World Salt Awareness Week, an opportunity to recognize the many benefits of salt, was celebrated this year in March. Salt, or sodium chloride, is essential for life. In fact, no mineral is more essential to human survival than sodium, because it allows nerves to send and receive electrical impulses, helps to keep muscles strong and keeps cells and brain functioning. However, sodium chloride is a nutrient the body cannot produce, and therefore it must be consumed.
The other component of salt, chloride, is also essential to survival and good health. It preserves acid-base balance in the body, aids potassium absorption, improves the ability of the blood to move harmful carbon dioxide from tissues out to the lungs and, most importantly, supplies the crucial stomach acids required to break down and digest the foods we eat.

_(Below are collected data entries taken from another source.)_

Record CompletionQueue : Type := MkQueue { cq_capacity : Z; cq_events : list CompletionEvent; cq_dropped : Z }.

Module Queue.

Definition make (capacity : Z) : CompletionQueue := MkQueue (Z.max 1 capacity) [] 0.
Definition Push (ev : CompletionEvent) (q : CompletionQueue) : Status * CompletionQueue :=
  if cq_capacity q <=? Z.of_nat (List.length (cq_events q))
  then (StatusOps.ResourceExhausted "completion queue is full" "", MkQueue (cq_capacity q) (cq_events q) (Word.u64 (cq_dropped q + 1)))
  else (StatusOps.Ok, MkQueue (cq_capacity q) (cq_events q ++ [ev])%list (cq_dropped q)).
Definition ForcePush (ev : CompletionEvent) (q : CompletionQueue) : CompletionQueue :=
  MkQueue (cq_capacity q) (cq_events q ++ [ev])%list (cq_dropped q).
Definition DrainAll (q : CompletionQueue) : list CompletionEvent * CompletionQueue :=
  (cq_events q, MkQueue (cq_capacity q) [] (cq_dropped q)).

End Queue.

(** ** State *)

Record Entry : Type := MkEntry {
  en_id : Z;
  en_session : Z;
  en_topology : Z;
  en_parameter : Z;
  en_node : nat;
  en_topology_ref : RuntimeTopology;
  en_seq : Z;
  en_ingress : Z;
  en_submitted : option Z;
  en_deadline : Z;
  en_result : option CompletionEvent;
  en_done : bool;
}.
Definition submitted_at (now deadline : Z) (e : Entry) : Entry :=
  MkEntry (en_id e) (en_session e) (en_topology e) (en_parameter e) (en_node e) (en_topology_ref e) (en_seq e) (en_ingress e)
    (Some now) deadline (en_result e) (en_done e).
Definition finished_with (r : option CompletionEvent) (e : Entry) : Entry :=
  MkEntry (en_id e) (en_session e) (en_topology e) (en_parameter e) (en_node e) (en_topology_ref e) (en_seq e) (en_ingress e)
    (en_submitted e) (en_deadline e) r true.

Record Pending : Type := MkPending {
  pe_id : Z;
  pe_parameters : ParameterSnapshot;
  pe_input_ports : list string;
  pe_inputs : list PacketRef;
  pe_due : Z;
  pe_max_batch : Z;
}.
(* ===== verification/AsyncProofs.v ===== *)
(** The asynchronous runtime: its operations are made of a few small changes of
    its tables ([move]), shown once; the theorems follow by cases on them. *)

From stdpp Require Import base numbers list strings gmap option relations sorting.
From Stdlib Require Import ZArith Lia Ascii String.
From S2P Require Import Prelude Types Double Json GraphSpec CapabilityTypes Packet EdgeChannel InputBinding NodeRuntime RuntimeTopology Coordinator Scheduler SchedulerProofs AsyncRuntime.

Local Open Scope string_scope.
Local Open Scope Z_scope.
#[local] Set Default Proof Using "Type*".

(** ** The session's side *)

Section keeps.
Context {X : Type} `{!Host X}.

(** Requests pending on every node stay as they are. *)
Definition keeps (x x' : X) : Prop :=
  List.length (h_nodes (host_heap x')) = List.length (h_nodes (host_heap x)) /\
  forall r, async_pending_ (node_at r x') = async_pending_ (node_at r x).
(** [EndAsync] was called for [count r] requests of every node [r]. *)
Definition ends_async (count : nat -> nat) (x x' : X) : Prop :=
  List.length (h_nodes (host_heap x')) = List.length (h_nodes (host_heap x)) /\
  forall r, Word.is_u32 (async_pending_ (node_at r x)) -> async_pending_ (node_at r x') =
    if decide (r < List.length (h_nodes (host_heap x)))%nat then Word.u32 (async_pending_ (node_at r x) - Z.of_nat (count r)) else async_pending_ (node_at r x).

#[global] Instance keeps_preorder : PreOrder keeps.
Proof.
  split; [by intros x; split|]. intros x y z [L1 H1] [L2 H2]. split; [congruence|]. intros r. by rewrite H2.
Qed.
End keeps.

(** What a session promises the runtime: its heap is a store, and its hooks
    neither begin nor end requests. *)
Class HostLaws (X : Type) `{!Host X} : Prop := {
  host_stores h (x : X) : host_heap (host_update h x) = h;
  after_emit_keeps s report (x x' : X) : after_emit s report x = Some x' -> keeps x x';
  on_async_idle_keeps now s r (x x' : X) : on_async_idle now s r x = Some x' -> keeps x x';
  on_node_failed_keeps now s r st (x x' : X) : on_node_failed now s r st x = Some x' -> keeps x x';
}.

Lemma sorted_sublist {A} (R : relation A) l l' : sublist l l' -> StronglySorted R l' -> StronglySorted R l.
Proof.
  induction 1 as [|x l l' Hl IH|x l l' Hl IH]; intros Hs; [done| |]; apply StronglySorted_inv in Hs as [Hs Hf]; [|auto].
  constructor; [auto|]. rewrite Forall_forall in *. intros y Hy. apply Hf. by eapply sublist_subseteq.
Qed.

Lemma filter_keys_sublist {K V} (f : K * V -> bool) l : sublist (List.filter f l).*1 l.*1.
Proof. induction l as [|kv l IH]; [done|]. simpl. destruct (f kv); [by apply sublist_skip|by apply sublist_cons]. Qed.

Lemma count_filter {A} (f : A -> bool) l : count f l = List.length (List.filter f l).
Proof. induction l as [|y l IH]; [done|]. simpl. destruct (f y); simpl; by rewrite IH. Qed.
Lemma count_map {A B} (f : B -> bool) (g : A -> B) l : count f (map g l) = count (fun y => f (g y)) l.
Proof. induction l as [|y l IH]; [done|]. simpl. by rewrite IH. Qed.

(** ** Small changes *)

Definition order (k : ReorderKey) (l : list (ReorderKey * list Z)) : list Z := default [] (SMap.find k l).
Definition live (flying : list (Z * Entry)) (ids : list Z) : list Z := List.filter (fun id => SMap.contains id flying) ids.
Definition tables (a : AsyncRuntime) : Z * Z * list (Z * Entry) * list (ReorderKey * list Z) * list Entry * list (Z * SessionEntry) :=
  (as_next_request a, ct_in_flight (as_counters a), as_in_flight a, as_reorder a, as_finished a, as_sessions a).
(** The same request, further on. *)
Definition same_request (e e' : Entry) : Prop :=
  en_id e' = en_id e /\ en_session e' = en_session e /\ en_topology e' = en_topology e /\ en_node e' = en_node e.
Definition of_session (session : Z) (kv : Z * Entry) : bool := en_session kv.2 =? session.
Definition of_node (r : nat) (kv : Z * Entry) : bool := bool_decide (en_node kv.2 = r).

(** Buffers only lose requests. *)
Definition shrunk (l l' : list (ReorderKey * list Z)) : Prop :=
  SMap.sorted l -> SMap.sorted l' /\ forall k id, id ∈ order k l' -> id ∈ order k l.

Section moves.
Context {X : Type} `{!Host X} `{!HostLaws X} {W : Type} (op_submit : W -> nat -> SubmitRequest -> submission W).
Context (address current_ingress : nat -> Z).

Definition key_of (e : Entry) : ReorderKey := reorder_key address (en_node e) (en_topology e).

Inductive move : relation (AsyncRuntime * X) :=
| m_aside a a' x x' : tables a' = tables a -> keeps x x' -> move (a, x) (a', x')
| m_entry id e e' a x : SMap.find id (as_in_flight a) = Some e -> same_request e e' -> move (a, x) (on_in_flight (SMap.set id e') a, x)
| m_tidy l a x : shrunk (as_reorder a) l -> (forall k, live (as_in_flight a) (order k l) = live (as_in_flight a) (order k (as_reorder a))) ->
    move (a, x) (on_reorder (fun _ => l) a, x)
| m_finish k id e l a a' x x' : SMap.find id (as_in_flight a) = Some e ->
    live (as_in_flight a) (order k (as_reorder a)) = id :: live (as_in_flight a) (order k l) ->
    (forall k', k' <> k -> live (as_in_flight a) (order k' l) = live (as_in_flight a) (order k' (as_reorder a))) ->
    shrunk (as_reorder a) l ->
    tables a' = (as_next_request a, Word.u64 (ct_in_flight (as_counters a) - 1), SMap.erase id (as_in_flight a), l, (as_finished a ++ [e])%list, as_sessions a) ->
    ends_async (fun r => Nat.b2n (bool_decide (en_node e = r))) x x' -> move (a, x) (a', x')
| m_submit e a a' x x' : en_id e = as_next_request a -> as_next_request a + 1 < 2 ^ 64 -> (en_node e < List.length (h_nodes (host_heap x)))%nat ->
    attached (en_session e) a = true -> tables a' = (as_next_request a + 1, Word.u64 (ct_in_flight (as_counters a) + 1), (SMap.emplace (en_id e) e (as_in_flight a)).1,
                 SMap.set (key_of e) (order (key_of e) (as_reorder a) ++ [en_id e])%list (as_reorder a), as_finished a, as_sessions a) ->
    x' = on_node Node.BeginAsync (en_node e) x -> move (a, x) (a', x')
| m_detach session a a' x x' : Word.is_u64 (ct_in_flight (as_counters a)) ->
    tables a' = (as_next_request a, Word.u64 (ct_in_flight (as_counters a) - Z.of_nat (count (of_session session) (as_in_flight a))),
                 List.filter (fun kv => negb (of_session session kv)) (as_in_flight a),
                 List.filter (fun kv => existsb (fun id => SMap.contains id (List.filter (fun kv => negb (of_session session kv)) (as_in_flight a))) kv.2) (as_reorder a),
                 as_finished a, SMap.erase session (as_sessions a)) ->
    ends_async (fun r => count (of_node r) (List.filter (of_session session) (as_in_flight a))) x x' -> move (a, x) (a', x').

Lemma aside a a' x x' : tables a' = tables a -> keeps x x' -> rtc move (a, x) (a', x').
Proof. intros. by apply rtc_once, m_aside. Qed.

(** *** Changes of the heap *)

Lemma update_keeps h x : h_nodes h = h_nodes (host_heap x) -> keeps x (host_update h x).
Proof. intros E. unfold keeps, node_at, node_of. by rewrite host_stores, E. Qed.
Lemma node_at_on f r r' x : node_at r' (on_node f r x) =
  if decide (r' = r /\ (r < List.length (h_nodes (host_heap x)))%nat) then f (node_at r x) else node_at r' x.
Proof.
  unfold node_at at 1, on_node, node_of. rewrite host_stores. simpl. case_decide as D.
  - destruct D as [-> D]. by rewrite list_lookup_insert_eq.
  - unfold node_at, node_of. destruct (decide (r' = r)) as [->|Hn]; [|by rewrite list_lookup_insert_ne].
    rewrite list_insert_ge by (apply Nat.nlt_ge; intros ?; by apply D). done.
Qed.
Lemma on_node_length f r x : List.length (h_nodes (host_heap (on_node f r x))) = List.length (h_nodes (host_heap x)).
Proof. unfold on_node. rewrite host_stores. simpl. apply length_insert. Qed.
Lemma on_node_keeps f r x : (forall n, async_pending_ (f n) = async_pending_ n) -> keeps x (on_node f r x).
Proof.
  intros Hf. split; [by rewrite on_node_length|]. intros r'. rewrite node_at_on. case_decide as D; [|done]. destruct D as [-> _]. apply Hf.
Qed.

Because the level of salt consumption is so stable, it is an ideal medium to fortify with other essential nutrients such as iodine. Iodized salt was first produced in the U.S. in 1924 and is now used by 75 percent of the world’s population to protect against intellectual disability due to iodine deficiency disorders. Iodine is an essential element in healthy human life, enabling the function of thyroid glands to produce needed hormones for proper metabolism. When children in the womb don’t get enough iodine from their mother, fetal brain development may be impaired. Iodized salt remains one of the greatest public health success stories.
Salt is also essential in hospital IV saline, which is standard therapy and the fastest way to deliver fluids and medications throughout the body. This saline drip doesn’t just keep patients hydrated, it delivers a 0.9 percent solution of salt. Without this saline drip, patients can end up with low levels of sodium in the blood, resulting in a condition known as hyponatremia. This serious condition can lead to seizures, coma, permanent brain damage, respiratory arrest and death, and it is why the shortage of saline in hospitals is of such critical importance.
Salt is also a vital component of hydration. After exercise, it is critical to replace both water and salt lost through perspiration. That is why all athletes make sure they are consuming sufficient salt during and after a workout.
A 2014 study published in the New England Journal of Medicine tested sodium consumption in more than 100,000 people in 18 countries. The study found that the healthy range for sodium consumption was between 3,000 and 5,000 milligrams per day.
Seniors can be especially susceptible to the dangers of low-salt diets. In 2013, a task force of 12 professional medical, nursing and nutritional organizations assembled by the Pioneer Network published the “New Dining Practice Standards.” Their report concluded that low-salt diets were contributing to malnutrition and weight loss among a significant percentage of seniors in assisted living facilities. Low-salt diets can also cause seniors to suffer from mild hyponatremia, an electrolyte imbalance in the blood that can lead directly to walking impairment, attention deficits and a much higher frequency of falls.